───── Stored data ─────

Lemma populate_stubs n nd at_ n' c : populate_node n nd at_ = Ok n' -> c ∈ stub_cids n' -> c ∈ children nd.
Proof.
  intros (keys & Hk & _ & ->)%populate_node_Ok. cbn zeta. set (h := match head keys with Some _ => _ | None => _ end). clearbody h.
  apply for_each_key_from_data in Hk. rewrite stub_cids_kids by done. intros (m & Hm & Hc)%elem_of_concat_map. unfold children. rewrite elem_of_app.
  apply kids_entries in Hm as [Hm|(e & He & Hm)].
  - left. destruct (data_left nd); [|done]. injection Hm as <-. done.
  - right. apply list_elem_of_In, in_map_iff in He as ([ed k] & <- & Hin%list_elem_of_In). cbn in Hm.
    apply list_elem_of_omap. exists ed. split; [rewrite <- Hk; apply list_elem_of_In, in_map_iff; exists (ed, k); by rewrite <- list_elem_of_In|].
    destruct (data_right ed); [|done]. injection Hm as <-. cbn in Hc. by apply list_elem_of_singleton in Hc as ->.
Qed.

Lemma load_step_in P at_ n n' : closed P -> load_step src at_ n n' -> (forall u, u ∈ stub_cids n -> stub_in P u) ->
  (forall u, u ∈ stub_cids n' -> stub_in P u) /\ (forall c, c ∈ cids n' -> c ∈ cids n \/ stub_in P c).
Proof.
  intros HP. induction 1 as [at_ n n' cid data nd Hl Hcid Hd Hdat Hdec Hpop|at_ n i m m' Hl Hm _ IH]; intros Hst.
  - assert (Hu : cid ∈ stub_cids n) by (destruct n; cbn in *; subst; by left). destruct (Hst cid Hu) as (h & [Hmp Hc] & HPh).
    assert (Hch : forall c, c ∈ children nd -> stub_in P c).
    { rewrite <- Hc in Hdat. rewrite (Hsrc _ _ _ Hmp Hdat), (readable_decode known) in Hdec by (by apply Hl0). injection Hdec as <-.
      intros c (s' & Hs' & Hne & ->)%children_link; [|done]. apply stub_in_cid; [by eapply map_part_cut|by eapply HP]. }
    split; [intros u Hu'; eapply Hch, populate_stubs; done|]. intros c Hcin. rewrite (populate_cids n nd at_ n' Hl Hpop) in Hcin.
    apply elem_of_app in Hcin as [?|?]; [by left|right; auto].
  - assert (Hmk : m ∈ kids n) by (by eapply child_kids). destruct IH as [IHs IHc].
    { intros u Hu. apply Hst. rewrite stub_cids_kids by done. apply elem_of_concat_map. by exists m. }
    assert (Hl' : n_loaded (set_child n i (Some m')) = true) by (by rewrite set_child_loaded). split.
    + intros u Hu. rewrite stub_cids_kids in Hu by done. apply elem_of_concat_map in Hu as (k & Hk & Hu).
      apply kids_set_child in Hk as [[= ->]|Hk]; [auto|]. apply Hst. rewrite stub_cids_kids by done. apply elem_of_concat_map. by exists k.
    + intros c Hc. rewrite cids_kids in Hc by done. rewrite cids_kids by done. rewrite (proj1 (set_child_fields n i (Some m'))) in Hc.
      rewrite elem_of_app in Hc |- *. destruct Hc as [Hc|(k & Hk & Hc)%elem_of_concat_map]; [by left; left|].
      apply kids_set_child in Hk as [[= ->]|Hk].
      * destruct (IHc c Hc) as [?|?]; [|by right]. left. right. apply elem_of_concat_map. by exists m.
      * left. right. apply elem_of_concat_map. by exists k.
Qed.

─────
───── Stored data ─────

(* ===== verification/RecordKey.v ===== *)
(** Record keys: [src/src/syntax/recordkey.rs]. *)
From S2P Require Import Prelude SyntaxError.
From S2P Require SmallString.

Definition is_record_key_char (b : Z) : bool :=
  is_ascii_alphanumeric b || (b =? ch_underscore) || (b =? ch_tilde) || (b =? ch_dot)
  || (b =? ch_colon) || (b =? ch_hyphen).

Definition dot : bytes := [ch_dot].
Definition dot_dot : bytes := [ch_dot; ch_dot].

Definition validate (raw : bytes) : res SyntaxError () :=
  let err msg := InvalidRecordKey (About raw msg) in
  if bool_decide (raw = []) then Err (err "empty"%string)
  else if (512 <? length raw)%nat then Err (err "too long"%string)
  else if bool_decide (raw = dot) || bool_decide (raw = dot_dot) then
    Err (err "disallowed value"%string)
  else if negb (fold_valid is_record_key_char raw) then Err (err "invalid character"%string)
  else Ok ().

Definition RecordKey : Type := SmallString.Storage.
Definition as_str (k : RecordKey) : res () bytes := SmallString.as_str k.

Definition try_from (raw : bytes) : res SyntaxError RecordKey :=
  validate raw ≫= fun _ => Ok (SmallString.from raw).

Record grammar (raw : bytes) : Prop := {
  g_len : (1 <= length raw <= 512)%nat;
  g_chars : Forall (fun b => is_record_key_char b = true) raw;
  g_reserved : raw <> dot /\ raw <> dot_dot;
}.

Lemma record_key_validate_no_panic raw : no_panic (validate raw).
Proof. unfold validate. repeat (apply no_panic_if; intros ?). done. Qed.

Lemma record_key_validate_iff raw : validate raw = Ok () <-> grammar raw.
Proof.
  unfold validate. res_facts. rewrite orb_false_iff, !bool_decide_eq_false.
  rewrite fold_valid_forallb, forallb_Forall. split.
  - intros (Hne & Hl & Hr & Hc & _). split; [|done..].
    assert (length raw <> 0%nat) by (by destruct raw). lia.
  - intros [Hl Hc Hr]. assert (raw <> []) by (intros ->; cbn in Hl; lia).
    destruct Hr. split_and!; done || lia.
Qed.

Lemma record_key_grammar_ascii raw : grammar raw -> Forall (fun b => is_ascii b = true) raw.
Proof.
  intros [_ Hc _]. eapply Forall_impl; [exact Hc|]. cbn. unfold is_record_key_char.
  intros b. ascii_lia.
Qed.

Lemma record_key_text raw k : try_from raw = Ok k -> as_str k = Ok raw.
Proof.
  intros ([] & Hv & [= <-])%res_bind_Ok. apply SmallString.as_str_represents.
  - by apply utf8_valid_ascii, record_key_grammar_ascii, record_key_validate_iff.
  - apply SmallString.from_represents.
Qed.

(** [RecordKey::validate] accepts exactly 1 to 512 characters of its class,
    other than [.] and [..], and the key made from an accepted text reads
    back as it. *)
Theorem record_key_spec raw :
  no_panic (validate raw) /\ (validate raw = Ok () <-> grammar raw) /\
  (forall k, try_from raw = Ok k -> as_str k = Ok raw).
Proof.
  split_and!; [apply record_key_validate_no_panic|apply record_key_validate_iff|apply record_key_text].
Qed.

─────

(Problem): When the line with "Lemma populate_stubs n" is reached in the data above, begin copying, and stop after the line with "- left. destruct"; copy each line exactly, both ends included.

(Answer area):
Lemma populate_stubs n nd at_ n' c : populate_node n nd at_ = Ok n' -> c ∈ stub_cids n' -> c ∈ children nd.
Proof.
  intros (keys & Hk & _ & ->)%populate_node_Ok. cbn zeta. set (h := match head keys with Some _ => _ | None => _ end). clearbody h.
  apply for_each_key_from_data in Hk. rewrite stub_cids_kids by done. intros (m & Hm & Hc)%elem_of_concat_map. unfold children. rewrite elem_of_app.
  apply kids_entries in Hm as [Hm|(e & He & Hm)].
  - left. destruct (data_left nd); [|done]. injection Hm as <-. done.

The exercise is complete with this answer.